> WORK TASK: Would you please repeat the data that follows, exactly as it reads?

> THE DATA:
(** On the interpreter's doubles, for the image of the counterexample: the
    operations round to nearest there, and the width that is asked for is one
    less than the floor of the exact product. *)
Lemma resize_image_dimensions_witness :
  (0 < 1078 < 2 ^ 24)%Z /\ (0 < 600 < 2 ^ 24)%Z /\ (0 < 800 < 2 ^ 24)%Z
  /\ rounded_to_nearest (D := Binary64.double) 600 1078 800 600 = true
  /\ (800 < 1078)%Z
  /\ exists new_width new_height,
       Utils.resize_image (D := Binary64.double) (600, 1078)%Z 800 600
       = Ok (Utils.Resized new_width new_height)
       /\ new_width
          = (Qfloor (inject_Z 1078 * exact_ratio (600, 1078)%Z 800 600) - 1)%Z
       /\ new_height = Qfloor (inject_Z 600 * exact_ratio (600, 1078)%Z 800 600)
       /\ (new_width <= 800)%Z /\ (new_height <= 600)%Z.
Proof.
  assert (rounded_to_nearest (D := Binary64.double) 600 1078 800 600 = true) as Hrounded
    by (vm_compute; reflexivity).
  split; [lia|]. split; [lia|]. split; [lia|]. split; [exact Hrounded|].
  split; [lia|].
  destruct (resize_image_dimensions (D := Binary64.double) 600 1078 800 600)
    as [_ Hlarge]; [lia | lia | lia | lia | exact Hrounded |].
  destruct Hlarge as (new_width & new_height & Hrun & _ & _ & Hw & Hh); [lia|].
  assert (Utils.resize_image (D := Binary64.double) (600, 1078)%Z 800 600
          = Ok (Utils.Resized 799 445)) as Hvalue by (vm_compute; reflexivity).
  rewrite Hvalue in Hrun.
  destruct ((0 <? new_width) && (0 <? new_height))%Z; [|discriminate Hrun].
  injection Hrun as <- <-.
  exists 799%Z, 445%Z. split; [exact Hvalue|].
  split; [vm_compute; reflexivity|]. split; [vm_compute; reflexivity|].
  split; [exact Hw | exact Hh].
Defined.
(** Loop invariant rule: if every iteration preserves [P] and succeeds
    from a state satisfying [P], the loop succeeds and ends in [P]. *)
Lemma for_loop_invariant {S} (body : nat -> S -> option S) (P : nat -> S -> Prop) lo n s :
  P lo s ->
  (forall i s, (lo <= i < lo + n)%nat -> P i s -> exists s', body i s = Some s' /\ P (Datatypes.S i) s') ->
  exists s', for_loop body lo n s = Some s' /\ P (lo + n)%nat s'.
Proof.
  revert lo s. induction n as [|n IH]; intros lo s H0 Hbody; simpl.
  - rewrite Nat.add_0_r. eauto.
  - destruct (Hbody lo s) as (s' & -> & Hs'); [lia | done |].
    destruct (IH (Datatypes.S lo) s') as (s'' & -> & Hs''); [done | |].
    + intros i t Hi Ht. apply Hbody; [lia | done].
    + exists s''. split; [done|]. by replace (lo + Datatypes.S n)%nat with (Datatypes.S lo + n)%nat by lia.
Qed.

(** A fill loop that completes stayed in bounds and evaluated every
    right-hand side: the converse of [for_loop_fill]. *)
Lemma for_loop_fill_Some {A T} (g : nat -> T -> option (A * T)) lo n (a : list A) t r :
  for_loop (fill_body g) lo n (a, t) = Some r ->
  ((lo + n <= length a)%nat \/ n = 0%nat) /\ is_Some (fill_values g lo n t).
Proof.
  revert lo a t. induction n as [|n IH]; intros lo a t H; simpl in H |- *; [split; [right | eauto]; done|].
  destruct (g lo t) as [[v t1]|]; [|done].
  destruct (store a lo v) as [a1|] eqn:Hst; [|done].
  destruct (IH _ _ _ H) as [Hl [[vs t2] Hf]].
  apply store_Some_iff in Hst as [Hlo ->]. rewrite length_insert in Hl.
  rewrite Hf. split; [lia | eauto].
Qed.

(** A loop [for (i = 0; i < n; i++) a[i] = e_i;] whose right-hand sides
    are defined on [[0, n)] completes exactly when [a] has [n] slots. *)
Lemma for_loop_fill_total {A T} (g : nat -> T -> option (A * T)) n (a : list A) t :
  (forall i t, (i < n)%nat -> is_Some (g i t)) ->
  is_Some (for_loop (fill_body g) 0 n (a, t)) <-> (n <= length a)%nat.
Proof.
  intros Hg. split.
  - intros [r Hr]. destruct (for_loop_fill_Some g 0 n a t r Hr) as [[|] _]; lia.
  - intros Hn. assert (Hv : forall lo k t, (lo + k <= n)%nat -> is_Some (fill_values g lo k t)).
    { intros lo k. revert lo. induction k as [|k IH]; intros lo u Hk; simpl; [eauto|].
      destruct (Hg lo u) as [[v u1] ->]; [lia|].
      destruct (IH (S lo) u1) as [[vs u2] ->]; [lia | eauto]. }
    rewrite for_loop_fill by lia. destruct (Hv 0%nat n t) as [[vs t'] ->]; [lia | eauto].
Qed.

(** ** [int16_t] *)

Local Open Scope Z_scope.

Definition int16_min : Z := -32768.
Definition int16_max : Z := 32767.

(** Converting an integer to [int16_t] keeps it modulo [2^16] and reads
    the result as a signed value (the behaviour of GCC for the Pico's
    ARM target, implementation-defined in C). *)
Definition to_int16 (z : Z) : Z :=
  let m := z mod 65536 in if Z.leb 32768 m then m - 65536 else m.

Lemma to_int16_id z : int16_min <= z <= int16_max -> to_int16 z = z.
Proof.
  unfold to_int16, int16_min, int16_max. intros H.
  destruct (Z.leb_spec 0 z).
  - rewrite Z.mod_small by lia. destruct (Z.leb_spec 32768 z); lia.
  - assert (E : z mod 65536 = z + 65536)
      by (symmetry; apply Z.mod_unique with (-1); lia).
    rewrite E. destruct (Z.leb_spec 32768 (z + 65536)); lia.
Qed.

> TASK OUTPUT:
(** On the interpreter's doubles, for the image of the counterexample: the
    operations round to nearest there, and the width that is asked for is one
    less than the floor of the exact product. *)
Lemma resize_image_dimensions_witness :
  (0 < 1078 < 2 ^ 24)%Z /\ (0 < 600 < 2 ^ 24)%Z /\ (0 < 800 < 2 ^ 24)%Z
  /\ rounded_to_nearest (D := Binary64.double) 600 1078 800 600 = true
  /\ (800 < 1078)%Z
  /\ exists new_width new_height,
       Utils.resize_image (D := Binary64.double) (600, 1078)%Z 800 600
       = Ok (Utils.Resized new_width new_height)
       /\ new_width
          = (Qfloor (inject_Z 1078 * exact_ratio (600, 1078)%Z 800 600) - 1)%Z
       /\ new_height = Qfloor (inject_Z 600 * exact_ratio (600, 1078)%Z 800 600)
       /\ (new_width <= 800)%Z /\ (new_height <= 600)%Z.
Proof.
  assert (rounded_to_nearest (D := Binary64.double) 600 1078 800 600 = true) as Hrounded
    by (vm_compute; reflexivity).
  split; [lia|]. split; [lia|]. split; [lia|]. split; [exact Hrounded|].
  split; [lia|].
  destruct (resize_image_dimensions (D := Binary64.double) 600 1078 800 600)
    as [_ Hlarge]; [lia | lia | lia | lia | exact Hrounded |].
  destruct Hlarge as (new_width & new_height & Hrun & _ & _ & Hw & Hh); [lia|].
  assert (Utils.resize_image (D := Binary64.double) (600, 1078)%Z 800 600
          = Ok (Utils.Resized 799 445)) as Hvalue by (vm_compute; reflexivity).
  rewrite Hvalue in Hrun.
  destruct ((0 <? new_width) && (0 <? new_height))%Z; [|discriminate Hrun].
  injection Hrun as <- <-.
  exists 799%Z, 445%Z. split; [exact Hvalue|].
  split; [vm_compute; reflexivity|]. split; [vm_compute; reflexivity|].
  split; [exact Hw | exact Hh].
Defined.
(** Loop invariant rule: if every iteration preserves [P] and succeeds
    from a state satisfying [P], the loop succeeds and ends in [P]. *)
Lemma for_loop_invariant {S} (body : nat -> S -> option S) (P : nat -> S -> Prop) lo n s :
  P lo s ->
  (forall i s, (lo <= i < lo + n)%nat -> P i s -> exists s', body i s = Some s' /\ P (Datatypes.S i) s') ->
  exists s', for_loop body lo n s = Some s' /\ P (lo + n)%nat s'.
Proof.
  revert lo s. induction n as [|n IH]; intros lo s H0 Hbody; simpl.
  - rewrite Nat.add_0_r. eauto.
  - destruct (Hbody lo s) as (s' & -> & Hs'); [lia | done |].
    destruct (IH (Datatypes.S lo) s') as (s'' & -> & Hs''); [done | |].
    + intros i t Hi Ht. apply Hbody; [lia | done].
    + exists s''. split; [done|]. by replace (lo + Datatypes.S n)%nat with (Datatypes.S lo + n)%nat by lia.
Qed.

(** A fill loop that completes stayed in bounds and evaluated every
    right-hand side: the converse of [for_loop_fill]. *)
Lemma for_loop_fill_Some {A T} (g : nat -> T -> option (A * T)) lo n (a : list A) t r :
  for_loop (fill_body g) lo n (a, t) = Some r ->
  ((lo + n <= length a)%nat \/ n = 0%nat) /\ is_Some (fill_values g lo n t).
Proof.
  revert lo a t. induction n as [|n IH]; intros lo a t H; simpl in H |- *; [split; [right | eauto]; done|].
  destruct (g lo t) as [[v t1]|]; [|done].
  destruct (store a lo v) as [a1|] eqn:Hst; [|done].
  destruct (IH _ _ _ H) as [Hl [[vs t2] Hf]].
  apply store_Some_iff in Hst as [Hlo ->]. rewrite length_insert in Hl.
  rewrite Hf. split; [lia | eauto].
Qed.

(** A loop [for (i = 0; i < n; i++) a[i] = e_i;] whose right-hand sides
    are defined on [[0, n)] completes exactly when [a] has [n] slots. *)
Lemma for_loop_fill_total {A T} (g : nat -> T -> option (A * T)) n (a : list A) t :
  (forall i t, (i < n)%nat -> is_Some (g i t)) ->
  is_Some (for_loop (fill_body g) 0 n (a, t)) <-> (n <= length a)%nat.
Proof.
  intros Hg. split.
  - intros [r Hr]. destruct (for_loop_fill_Some g 0 n a t r Hr) as [[|] _]; lia.
  - intros Hn. assert (Hv : forall lo k t, (lo + k <= n)%nat -> is_Some (fill_values g lo k t)).
    { intros lo k. revert lo. induction k as [|k IH]; intros lo u Hk; simpl; [eauto|].
      destruct (Hg lo u) as [[v u1] ->]; [lia|].
      destruct (IH (S lo) u1) as [[vs u2] ->]; [lia | eauto]. }
    rewrite for_loop_fill by lia. destruct (Hv 0%nat n t) as [[vs t'] ->]; [lia | eauto].
Qed.

(** ** [int16_t] *)

Local Open Scope Z_scope.

Definition int16_min : Z := -32768.
Definition int16_max : Z := 32767.

(** Converting an integer to [int16_t] keeps it modulo [2^16] and reads
    the result as a signed value (the behaviour of GCC for the Pico's
    ARM target, implementation-defined in C). *)
Definition to_int16 (z : Z) : Z :=
  let m := z mod 65536 in if Z.leb 32768 m then m - 65536 else m.

Lemma to_int16_id z : int16_min <= z <= int16_max -> to_int16 z = z.
Proof.
  unfold to_int16, int16_min, int16_max. intros H.
  destruct (Z.leb_spec 0 z).
  - rewrite Z.mod_small by lia. destruct (Z.leb_spec 32768 z); lia.
  - assert (E : z mod 65536 = z + 65536)
      by (symmetry; apply Z.mod_unique with (-1); lia).
    rewrite E. destruct (Z.leb_spec 32768 (z + 65536)); lia.
Qed.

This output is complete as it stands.